----- GIVEN INFORMATION

(** * openlane.common.metrics.util: metric names, roll-up aggregation, diff tables

    A shallow embedding of [src/openlane/common/metrics/util.py] and the
    properties of its naming-convention parser, its roll-up aggregator and
    its comparison table.

    Conventions of the embedding:
    - a Python [str] is a [string]; text outside ASCII is held in UTF-8, so
      that ['_'] and [':'] are single characters of the model as they are
      of the program;
    - a Python [dict] is an association list in insertion order with
      pairwise distinct keys ([PyDict]);
    - a Python exception is a [Raise] in the [result] monad. *)

From Stdlib Require Import String Ascii List Bool Arith ZArith Lia Permutation.
From Stdlib Require Import Sorted.
From Stdlib Require OrderedTypeEx.
Import ListNotations.
Open Scope string_scope.
Open Scope list_scope.

(** ** Exceptions *)

Inductive exn : Type :=
| IndexError
| KeyError
| ValueError.

Inductive result (A : Type) : Type :=
| Ok (a : A)
| Raise (e : exn).

Arguments Ok {A} a.
Arguments Raise {A} e.

Definition bind {A B : Type} (r : result A) (k : A -> result B) : result B :=
  match r with
  | Ok a => k a
  | Raise e => Raise e
  end.

Notation "x <- r ;; k" := (bind r (fun x => k))
  (at level 61, r at next level, right associativity).
Notation "' p <- r ;; k" := (bind r (fun p => k))
  (at level 61, p pattern, r at next level, right associativity).
(** * TCForecast: ECMWF BUFR and CXML tropical-cyclone forecast tracks

    A shallow embedding of [climada_petals/hazard/tc_tracks_forecast.py].

    The Python code is effectful: it appends to [self.data], writes to a
    logger and raises exceptions.  Those effects are threaded through a
    small state-and-exception monad [M].  numpy arrays are lists, an
    [xarray.Dataset] is a record of named columns (data variables,
    coordinates) and named attributes, a [pandas.DataFrame] is a list of
    named columns.

    Floating-point numbers are modelled as [NaN] or an exact rational:
    NaN and the comparison with the ecCodes missing value are modelled,
    the rounding of the measured values is not.  Where a property hangs
    on rounding, for the numbers of the tracks, the binary64 arithmetic
    is written out ([b64], [id_no_float64]). *)

From Stdlib Require Import List ZArith QArith Qround Qabs Lia Lqa Bool String Ascii.
From Stdlib Require Import Arith SpecFloat.
From Stdlib Require Import DecimalString DecimalZ DecimalPos Sorted OrdersEx.
Import ListNotations.

Set Implicit Arguments.
Close Scope Q_scope.

(** ** Values *)

(** A numpy [float64]. *)
Inductive float64 : Type :=
| NaN
| Fin (q : Q).

(** [x == y] on floats: NaN equals nothing, itself included. *)
Definition feq (x y : float64) : bool :=
  match x, y with
  | Fin a, Fin b => Qeq_bool a b
  | _, _ => false
  end.

(** [x != y] on floats. *)
Definition fne (x y : float64) : bool := negb (feq x y).

Definition isnan (x : float64) : bool :=
  match x with NaN => true | Fin _ => false end.

(** [x / y] for a finite non-zero divisor [y]. *)
Definition fdiv (x : float64) (y : Q) : float64 :=
  match x with NaN => NaN | Fin a => Fin (a / y) end.

(** A dynamically typed Python value: a cell of an array or of a
    DataFrame column, an attribute of a Dataset, an argument of an
    exception or of a log record. *)
Inductive value : Type :=
| VFloat (x : float64)
| VInt (z : Z)
| VStr (s : string)
| VBool (b : bool)
| VTime (t : Z)          (* numpy.datetime64, minutes since the epoch *)
| VTimestamp (t : Z)     (* pandas.Timestamp, minutes since the epoch *)
| VArr (l : list Z)      (* an integer numpy array used as a value *)
| VNA.                   (* pandas <NA> / None *)

(** [ec.CODES_MISSING_DOUBLE] and [ec.CODES_MISSING_LONG]. *)
Definition MISSING_DOUBLE : float64 := Fin (- (10 ^ 100) # 1).
Definition MISSING_LONG : Z := 2147483647.

(** [str(n)] for a non-negative integer. *)
Definition str_of_nat (n : nat) : string :=
  NilEmpty.string_of_uint (Nat.to_uint n).

(** ** Exceptions, logging and the monad *)

Inductive exn : Type :=
| ValueError (args : list value)
| IndexError
| KeyError
| TypeError
| FileNotFoundError
| CodesInternalError.

Inductive result (A : Type) : Type :=
| Ok (a : A)
| Raise (e : exn).
Arguments Ok {A} a.
Arguments Raise {A} e.

Inductive level : Type := DEBUG | INFO | WARNING.

(** [LOGGER.<level>(fmt, *args)] *)
Record log_record : Type := LogRecord {
  lvl : level;
  fmt : string;
  fmt_args : list value
}.

(** One dimension only ('time'): a variable is a column of cells. *)
Definition column : Type := list value.

(** [xarray.Dataset] *)
Record Dataset : Type := mkDataset {
  data_vars : list (string * column);
  coords : list (string * column);
  attrs : list (string * value)
}.

(** What a run can change: the tracks of the instance ([self.data]), the
    records handed to [LOGGER] and the HDF5 files written, by name. *)
Record world : Type := mkWorld {
  data : list Dataset;
  logged : list log_record;
  files : list (string * list Dataset)
}.

Definition M (A : Type) : Type := world -> result A * world.

Definition ret {A} (a : A) : M A := fun w => (Ok a, w).

Definition bind {A B} (c : M A) (k : A -> M B) : M B :=
  fun w => match c w with
           | (Ok a, w') => k a w'
           | (Raise e, w') => (Raise e, w')
           end.

Definition raise {A} (e : exn) : M A := fun w => (Raise e, w).

Definition lift {A} (r : result A) : M A := fun w => (r, w).

Definition logger (l : level) (f : string) (args : list value) : M unit :=
  fun w => (Ok tt, mkWorld (data w) (logged w ++ [LogRecord l f args]) (files w)).

(** [self.append(track)] *)
Definition append (tr : Dataset) : M unit :=
  fun w => (Ok tt, mkWorld (data w ++ [tr]) (logged w) (files w)).

Declare Scope monad_scope.
Delimit Scope monad_scope with monad.
Notation "x <- c ;; k" := (bind c (fun x => k))
  (at level 61, c at next level, right associativity) : monad_scope.
Notation "c ;; k" := (bind c (fun _ => k))
  (at level 61, right associativity) : monad_scope.
Local Open Scope monad_scope.

(** [for x in xs: s = body(s, x)], leaving the loop at the first raise. *)
Fixpoint for_each {A S : Type} (body : S -> A -> M S) (s : S) (xs : list A)
  : M S :=
  match xs with
  | [] => ret s
  | x :: xs' => s' <- body s x ;; for_each body s' xs'
  end.

(** ** TCForecast._check_variable *)

Definition check_variable_warning : string :=
  "%s: only 1 variable value for %d ensemble members, duplicating value to all members. This is only acceptable for lat and lon data at time 0.".
(** ** Sheet schema manager ([_ensure_sheet_headers], [_cleanup_sheet]) *)

(** The required columns as cell values. *)
Definition hvals (headers : list string) : list value := VStr <$> headers.

(** The loop at the end of [_ensure_sheet_headers]:
    [for h in headers: if h not in existing: ws.cell(1, len(existing) + 1, h); existing.append(h)] *)
Definition append_missing (headers : list string) (existing : list value)
    (ws : worksheet) : list value * worksheet :=
  foldl (fun acc h =>
           if bool_decide (VStr h ∈ acc.1) then acc
           else (acc.1 ++ [VStr h], cell 1 (length acc.1 + 1) (VStr h) acc.2))
        (existing, ws) headers.

Definition _ensure_sheet_headers (ws : worksheet) (headers : list string) : worksheet :=
  if bool_decide (max_row ws < 1 ∨ max_column ws < 1) then
    write_cells 1 (hvals headers) ws
  else
    let '(row1_vals, ws1) := row1_values ws in
    let ws1 := get_cell 1 1 ws1 in
    if is_none (cell_value 1 1 ws1) && forallb is_none row1_vals then
      let '(row2_match, ws2) :=
        if bool_decide (2 <= max_row ws1) then
          let '(row2_vals, ws2) := read_cells 2 (length headers) ws1 in
          (bool_decide (row2_vals = hvals headers), ws2)
        else (false, ws1) in
      if row2_match then delete_rows 1 ws2
      else write_cells 1 (hvals headers) ws2
    else
      let '(existing, ws2) := row1_values ws1 in
      if bool_decide (existing ≠ hvals headers) then
        (append_missing headers existing ws2).2
      else ws2.

(** [v is None or v == ""] *)
Definition is_blank (v : value) : bool := is_none v || bool_decide (v = VStr "").

(** The loop of [_cleanup_sheet]; [cleanup_rows k] visits rows [k+1]
    down to 2. *)
Fixpoint cleanup_rows (k : nat) (headers : list string) (ws : worksheet) : worksheet :=
  match k with
  | 0 => ws
  | S k' =>
      let row := S k in
      let '(vals, ws1) := read_cells row (length headers) ws in
      let ws2 :=
        if bool_decide (vals = hvals headers) then delete_rows row ws1
        else if forallb is_blank vals then delete_rows row ws1
        else ws1 in
      cleanup_rows k' headers ws2
  end.

Definition _cleanup_sheet (ws : worksheet) (headers : list string) : worksheet :=
  if bool_decide (max_row ws <= 1) then ws
  else cleanup_rows (max_row ws - 1) headers ws.

Definition repair (headers : list string) (ws : worksheet) : worksheet :=
  _cleanup_sheet (_ensure_sheet_headers ws headers) headers.

(** ** Exceptions and stateful computations

    A Python call either returns or raises; in both cases the objects it
    mutated stay mutated.  [M S A] is a computation over a mutable [S]
    that returns an [A] or raises. *)

Inductive exn :=
| FileNotFoundError
| KeyError
| TypeError
| ValueError
| PermissionError.

Inductive result (A : Type) :=
| Ok (a : A)
| Raise (e : exn).
Arguments Ok {A} a.
Arguments Raise {A} e.

#[global] Instance exn_eq_dec : EqDecision exn.
Proof. solve_decision. Defined.

#[global] Instance result_eq_dec {A} `{EqDecision A} : EqDecision (result A).
Proof. solve_decision. Defined.

Definition M (S A : Type) : Type := S -> result A * S.

Definition ret {S A} (a : A) : M S A := fun s => (Ok a, s).
Definition raise {S A} (e : exn) : M S A := fun s => (Raise e, s).
Definition bind {S A B} (m : M S A) (k : A -> M S B) : M S B :=
  fun s => match m s with
           | (Ok a, s') => k a s'
           | (Raise e, s') => (Raise e, s')
           end.
Definition get {S} : M S S := fun s => (Ok s, s).
Definition modify {S} (f : S -> S) : M S unit := fun s => (Ok tt, f s).
(** A function that returns a value and the mutated object. *)
Definition lift {S A} (f : S -> A * S) : M S A :=
  fun s => let '(a, s') := f s in (Ok a, s').

Declare Scope py_scope.
Delimit Scope py_scope with py.
Notation "x <- m ;; k" := (bind m (fun x => k))
  (at level 100, m at next level, right associativity) : py_scope.
Notation "m ;;; k" := (bind m (fun _ => k))
  (at level 100, right associativity) : py_scope.
Open Scope py_scope.

(** [try: body  except Exception: pass] around a computation whose only
    effect is its result. *)
Definition try_pass {A} (r : result A) : option A :=
  match r with Ok a => Some a | Raise _ => None end.

Section Builtins.

(** [int(s)] and [float(s)] for a string [s]: [None] stands for
    [ValueError].  The parsers are Python's own and are left open. *)
Variable int_of_str : string -> option Z.
Variable float_of_str : string -> option Z.

(** [int(v)] *)
Definition py_int (v : value) : result Z :=
  match v with
  | VNone => Raise TypeError
  | VNum n => Ok n
  | VStr s => match int_of_str s with Some n => Ok n | None => Raise ValueError end
  end.

(** [float(v)] *)
Definition py_float (v : value) : result Z :=
  match v with
  | VNone => Raise TypeError
  | VNum n => Ok n
  | VStr s => match float_of_str s with Some n => Ok n | None => Raise ValueError end
  end.

(** ** Row codec ([_sheet_to_dicts], [_find_row_by_id]) *)

(** [{headers[i]: r[i] for i in range(min(len(headers), len(r)))}] *)
Definition decode_row (headers r : list value) : record :=
  py_dict (zip headers r).

Definition _sheet_to_dicts : M worksheet (list record) :=
  headers <- lift row1_values ;;
  rows <- lift iter_rows_from2 ;;
  ret (decode_row headers <$> filter (fun r => ¬ forallb is_none r) rows).

(** [headers.index(h)]: the position of the first element equal to [h]. *)
Fixpoint list_index (h : value) (headers : list value) : option nat :=
  match headers with
  | [] => None
  | x :: rest => if bool_decide (x = h) then Some 0
                 else S <$> list_index h rest
  end.

(** The scan of [_find_row_by_id] over the given rows: each cell looked at
    is created when missing. *)
Fixpoint scan_rows (id_idx : nat) (person_id : value) (rows : list nat)
    (ws : worksheet) : option nat * worksheet :=
  match rows with
  | [] => (None, ws)
  | row :: rest =>
      let ws' := get_cell row id_idx ws in
      if bool_decide (cell_value row id_idx ws' = person_id) then (Some row, ws')
      else scan_rows id_idx person_id rest ws'
  end.

Definition _find_row_by_id (id_header : string) (person_id : string)
    : M worksheet (option nat) :=
  headers <- lift row1_values ;;
  match list_index (VStr id_header) headers with
  | None => ret None
  | Some i =>
      ws <- get ;;
      lift (scan_rows (i + 1) (VStr person_id) (seq 2 (max_row ws - 1)))
  end.

(** ** The store

    [path_file] is the document at [self.path] ([None]: no such file),
    [_wb] the cached workbook object, and [save_ok] tells whether the
    next [wb.save] succeeds (it fails, for instance, while another
    program holds the file).  The workbook handed out by [_load] is the
    cached object itself, so a mutation through the handle is a mutation
    of [_wb]. *)

Record store := Store {
  path_file : option workbook;
  _wb : option workbook;
  save_ok : bool
}.

#[global] Instance store_eq_dec : EqDecision store.
Proof. solve_decision. Defined.

Definition STUDENTS_SHEET := "students".
Definition TEACHERS_SHEET := "teachers".
Definition STUDENT_PAYMENTS_SHEET := "student_payments".
Definition TEACHER_PAYMENTS_SHEET := "teacher_payments".
Definition ACTIVITY_SHEET := "activity_log".

Definition invalidate_cache : M store unit :=
  modify (fun st => Store (path_file st) None (save_ok st)).

Definition _load : M store unit :=
  fun st =>
    match _wb st with
    | Some _ => (Ok tt, st)
    | None =>
        match path_file st with
        | None => (Raise FileNotFoundError, st)
        | Some wb => (Ok tt, Store (path_file st) (Some wb) (save_ok st))
        end
    end.

(** [wb.save(self.path); self._wb = wb] for the handle returned by
    [_load]. *)
Definition _save : M store unit :=
  fun st =>
    if save_ok st then (Ok tt, Store (_wb st) (_wb st) (save_ok st))
    else (Raise PermissionError, st).

(** [ws = wb[name]] followed by code working on [ws]. *)
Definition on_sheet {A} (name : string) (m : M worksheet A) : M store A :=
  fun st =>
    match _wb st with
    | None => (Raise FileNotFoundError, st)
    | Some wb =>
        match wb !! name with
        | None => (Raise KeyError, st)
        | Some ws =>
            let '(r, ws') := m ws in
            (r, Store (path_file st) (Some (<[name := ws']> wb)) (save_ok st))
        end
    end.

Definition list_students : M store (list record) :=
  _load ;;; on_sheet STUDENTS_SHEET _sheet_to_dicts.

Definition list_teachers : M store (list record) :=
  _load ;;; on_sheet TEACHERS_SHEET _sheet_to_dicts.

(** *** Upsert *)

Definition insert_values (headers : list value) (data : record) (now : string)
    : list value :=
  (fun h => if bool_decide (h = VStr "created_at") then VStr now
            else if bool_decide (h = VStr "updated_at") then VStr now
            else default (VStr "") (data !! h)) <$> headers.

Definition update_cell (row : nat) (data : record) (now : string)
    (ws : worksheet) (ch : nat * value) : worksheet :=
  let col := S ch.1 in
  let h := ch.2 in
  if bool_decide (h = VStr "created_at") then ws
  else if bool_decide (h = VStr "updated_at") then cell row col (VStr now) ws
  else match data !! h with
       | Some v => cell row col v ws
       | None => ws
       end.

Definition update_row (row : nat) (headers : list value) (data : record)
    (now : string) (ws : worksheet) : worksheet :=
  foldl (update_cell row data now) ws (imap pair headers).

(** The body shared by [upsert_student] and [upsert_teacher], which differ
    in the sheet and the id column only. *)
Definition upsert_in_sheet (id_header : string) (data : record) (now : string)
    : M worksheet unit :=
  headers <- lift row1_values ;;
  row <- _find_row_by_id id_header (py_str (dict_get data id_header (VStr ""))) ;;
  match row with
  | None => modify (append (insert_values headers data now))
  | Some r => modify (update_row r headers data now)
  end.

Definition upsert_student (data : record) (now : string) : M store unit :=
  _load ;;; on_sheet STUDENTS_SHEET (upsert_in_sheet "student_id" data now) ;;; _save.

Definition upsert_teacher (data : record) (now : string) : M store unit :=
  _load ;;; on_sheet TEACHERS_SHEET (upsert_in_sheet "teacher_id" data now) ;;; _save.

(** *** Delete *)

Definition delete_in_sheet (id_header person_id : string) : M worksheet bool :=
  row <- _find_row_by_id id_header person_id ;;
  match row with
  | None => ret false
  | Some r => modify (delete_rows r) ;;; ret true
  end.

Definition delete_person (sheet id_header person_id : string) : M store bool :=
  _load ;;;
  found <- on_sheet sheet (delete_in_sheet id_header person_id) ;;
  if found : bool then _save ;;; ret true else ret false.

Definition delete_student (student_id : string) : M store bool :=
  delete_person STUDENTS_SHEET "student_id" student_id.

Definition delete_teacher (teacher_id : string) : M store bool :=
  delete_person TEACHERS_SHEET "teacher_id" teacher_id.

(** *** Activity log *)

Record AppEvent := {
  timestamp : string;
  action : string;
  entity_type : string;
  entity_id : string;
  details : string
}.

Definition add_event (event : AppEvent) : M store unit :=
  _load ;;;
  on_sheet ACTIVITY_SHEET
    (modify (append [VStr (timestamp event); VStr (action event);
                     VStr (entity_type event); VStr (entity_id event);
                     VStr (details event)])) ;;;
  _save.

(** [rows[start:]] for an integer [start] of either sign. *)
Definition slice_from {A} (start : Z) (rows : list A) : list A :=
  let len := Z.of_nat (length rows) in
  let start := if bool_decide (start < 0)%Z then Z.max 0 (start + len) else Z.min start len in
  drop (Z.to_nat start) rows.

Definition list_events (limit : Z) : M store (list record) :=
  _load ;;;
  rows <- on_sheet ACTIVITY_SHEET _sheet_to_dicts ;;
  ret (slice_from (- limit) rows).

(** ** Payment ledger *)

Definition payments_sheet (entity : string) : string :=
  if bool_decide (entity = "student") then STUDENT_PAYMENTS_SHEET
  else TEACHER_PAYMENTS_SHEET.

Definition id_column (entity : string) : string :=
  if bool_decide (entity = "student") then "student_id" else "teacher_id".

(** [str(r.get(id_col, "")) == person_id and int(r.get("year", 0)) == year
     and int(r.get("month", 0)) == month], with the short-circuit of
    [and]. *)
Definition key_matches (id_col person_id : string) (year month : Z) (r : record)
    : result bool :=
  if bool_decide (py_str (dict_get r id_col (VStr "")) = person_id) then
    match py_int (dict_get r "year" (VNum 0)) with
    | Raise e => Raise e
    | Ok y =>
        if bool_decide (y = year) then
          match py_int (dict_get r "month" (VNum 0)) with
          | Raise e => Raise e
          | Ok m => Ok (bool_decide (m = month))
          end
        else Ok false
    end
  else Ok false.
Lemma impl_take arg m k (l : lockid) :
  locks k !! l = None -> impl 1 m k ->
  impl 0 (Spin.take_lock self arg l m) (k <| locks ::= <[l := Me]> |>).
Proof.
  intros Hk [Hwf (c & f & Hc & Hf & Hn & Hi) Hl]. split.
  - by apply Spin.wf_set_sl, Spin.wf_set_sl.
  - exists c, f. rewrite (ncli_insert l) by done. repeat split; try done. lia.
  - intros l'. specialize (Hl l'). unfold Spin.take_lock. rsimpl.
    destruct (decide (l' = l)) as [->|Hne].
    + rewrite lookup_insert_eq, !fn_lookup_alter. done.
    + by rewrite lookup_insert_ne, !fn_lookup_alter_ne by done.
Qed.

(** The spinning loop, with the assignment of the owner that follows it. *)
Lemma spin_refines arg l o1 o2 m k :
  impl_env o1 o2 -> impl 1 m k ->
  impl_outcome
    ((Spin.spin l ;; i ← Spin.mycpu self;
      modify (fun m => m <| Spin.sl ::= alter (fun lk => lk <| Spin.sl_cpu := Some i |>
                 <| Spin.sl_pcs := Spin.getcallerpcs (Spin.mem m) arg |>) l |>)) o1 m)
    (acquire_spin l o2 k).
Proof.
  intros Ho. revert m k. induction Ho as [|f g o1 o2 Hfg Ho IH]; intros m k Hm.
  all: destruct (locks k !! l) as [h|] eqn:Hk.
  all: pose proof (impl_lock _ _ _ Hm l) as Hl; rewrite Hk in Hl.
  all: pose proof Hm as [Hwf (c & fl & Hc & Hf & Hn & Hi) _].
  all: assert (Spin.if_clear fl) as Hcl by (apply Hi; lia).
  all: unfold mbind at 1, M_bind at 1; cbn [Spin.spin];
       unfold Spin.xchg_locked, mbind, M_bind, gets, modify, mret, M_ret.
  - assert (Spin.sl_locked (Spin.sl m l) = 1) as -> by (by destruct h, Hl).
    simpl. rewrite Hk. constructor.
  - rewrite Hl. cbn [Z.eqb]. erewrite Spin.mycpu_self by eauto using Spin.wf_set_sl.
    simpl. rewrite Hk. constructor; [|constructor]. by apply (impl_take arg m k l).
  - assert (Spin.sl_locked (Spin.sl m l) = 1) as -> by (by destruct h, Hl).
    cbn [Z.eqb]. cbn [acquire_spin]. rewrite Hk. apply IH, Hfg, impl_xchg; eauto.
  - rewrite Hl. cbn [Z.eqb]. erewrite Spin.mycpu_self by eauto using Spin.wf_set_sl.
    cbn [acquire_spin]. rewrite Hk. constructor; [|by constructor]. by apply (impl_take arg m k l).
Qed.

(** C18. [acquire] of spinlock.c, run by one CPU of the machine, refines the
    kernel's [acquire]: it panics, spins or takes the lock exactly when the
    latter does, whatever the other CPUs do meanwhile. *)
Theorem acquire_refines arg l o1 o2 m k :
  impl_env o1 o2 -> impl 0 m k ->
  impl_outcome (Spin.acquire self arg l o1 m) (acquire l o2 k).
Proof.
  intros Ho Hm. pose proof Hm as [Hwf (c & f & Hc & Hf & Hn & Hi) _].
  erewrite Spin.acquire_enter by (eauto; lia). erewrite impl_held by done.
  rewrite acquire_unfold. destruct (bool_decide _) eqn:E; [constructor|].
  apply spin_refines; [done|]. by apply impl_push.
Qed.

Lemma impl_pop_drop m k (l : lockid) :
  locks k !! l = Some Me -> impl 0 m k ->
  impl 0 (Spin.pop self (Spin.drop_lock l m)) (k <| locks ::= delete l |>).
Proof.
  intros Hk [Hwf (c & f & Hc & Hf & Hn & Hi) Hl].
  assert (ncli k = S (ncli (k <| locks ::= delete l |>))) as Hd by by apply ncli_delete.
  unfold Spin.drop_lock. rewrite !Spin.pop_set_sl. split.
  - apply Spin.wf_set_sl, Spin.wf_set_sl. unfold Spin.pop. rsimpl.
    rewrite list_lookup_alter_eq, Hc. simpl.
    destruct (_ && _); [apply Spin.wf_alter_eflags|]; by apply Spin.wf_alter_cpu.
  - exists (c <| Spin.ncli := Spin.ncli c - 1 |>). rsimpl. unfold Spin.pop. rsimpl.
    rewrite list_lookup_alter_eq, Hc. simpl. rsimpl.
    destruct (Z.eqb_spec (Spin.ncli c - 1) 0) as [H0|H0]; simpl.
    + destruct (negb _); rsimpl; rewrite ?list_lookup_alter_eq, ?Hc, ?Hf;
        eexists; (split; [done|]); (split; [done|]); (split; [lia|]); lia.
    + rewrite list_lookup_alter_eq, Hc. exists f.
      repeat split; try done; [lia|]. intros _. apply Hi. lia.
  - intros l'. specialize (Hl l'). rsimpl.
    assert (Spin.sl (Spin.pop self m) = Spin.sl m) as ->.
    { unfold Spin.pop. destruct (Spin.cpus (setf _ _ _) !! self); [|done]. by case_if. }
    destruct (decide (l' = l)) as [->|Hne].
    + by rewrite lookup_delete_eq, !fn_lookup_alter.
    + by rewrite lookup_delete_ne, !fn_lookup_alter_ne by done.
Qed.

----------

Exactly as they appear above, output the lines of the data from the first through the one that contains "the rounding of", and only those lines.

### [YOUR SOLUTION]
(** * openlane.common.metrics.util: metric names, roll-up aggregation, diff tables

    A shallow embedding of [src/openlane/common/metrics/util.py] and the
    properties of its naming-convention parser, its roll-up aggregator and
    its comparison table.

    Conventions of the embedding:
    - a Python [str] is a [string]; text outside ASCII is held in UTF-8, so
      that ['_'] and [':'] are single characters of the model as they are
      of the program;
    - a Python [dict] is an association list in insertion order with
      pairwise distinct keys ([PyDict]);
    - a Python exception is a [Raise] in the [result] monad. *)

From Stdlib Require Import String Ascii List Bool Arith ZArith Lia Permutation.
From Stdlib Require Import Sorted.
From Stdlib Require OrderedTypeEx.
Import ListNotations.
Open Scope string_scope.
Open Scope list_scope.

(** ** Exceptions *)

Inductive exn : Type :=
| IndexError
| KeyError
| ValueError.

Inductive result (A : Type) : Type :=
| Ok (a : A)
| Raise (e : exn).

Arguments Ok {A} a.
Arguments Raise {A} e.

Definition bind {A B : Type} (r : result A) (k : A -> result B) : result B :=
  match r with
  | Ok a => k a
  | Raise e => Raise e
  end.

Notation "x <- r ;; k" := (bind r (fun x => k))
  (at level 61, r at next level, right associativity).
Notation "' p <- r ;; k" := (bind r (fun p => k))
  (at level 61, p pattern, r at next level, right associativity).
(** * TCForecast: ECMWF BUFR and CXML tropical-cyclone forecast tracks

    A shallow embedding of [climada_petals/hazard/tc_tracks_forecast.py].

    The Python code is effectful: it appends to [self.data], writes to a
    logger and raises exceptions.  Those effects are threaded through a
    small state-and-exception monad [M].  numpy arrays are lists, an
    [xarray.Dataset] is a record of named columns (data variables,
    coordinates) and named attributes, a [pandas.DataFrame] is a list of
    named columns.

    Floating-point numbers are modelled as [NaN] or an exact rational:
    NaN and the comparison with the ecCodes missing value are modelled,
    the rounding of the measured values is not.  Where a property hangs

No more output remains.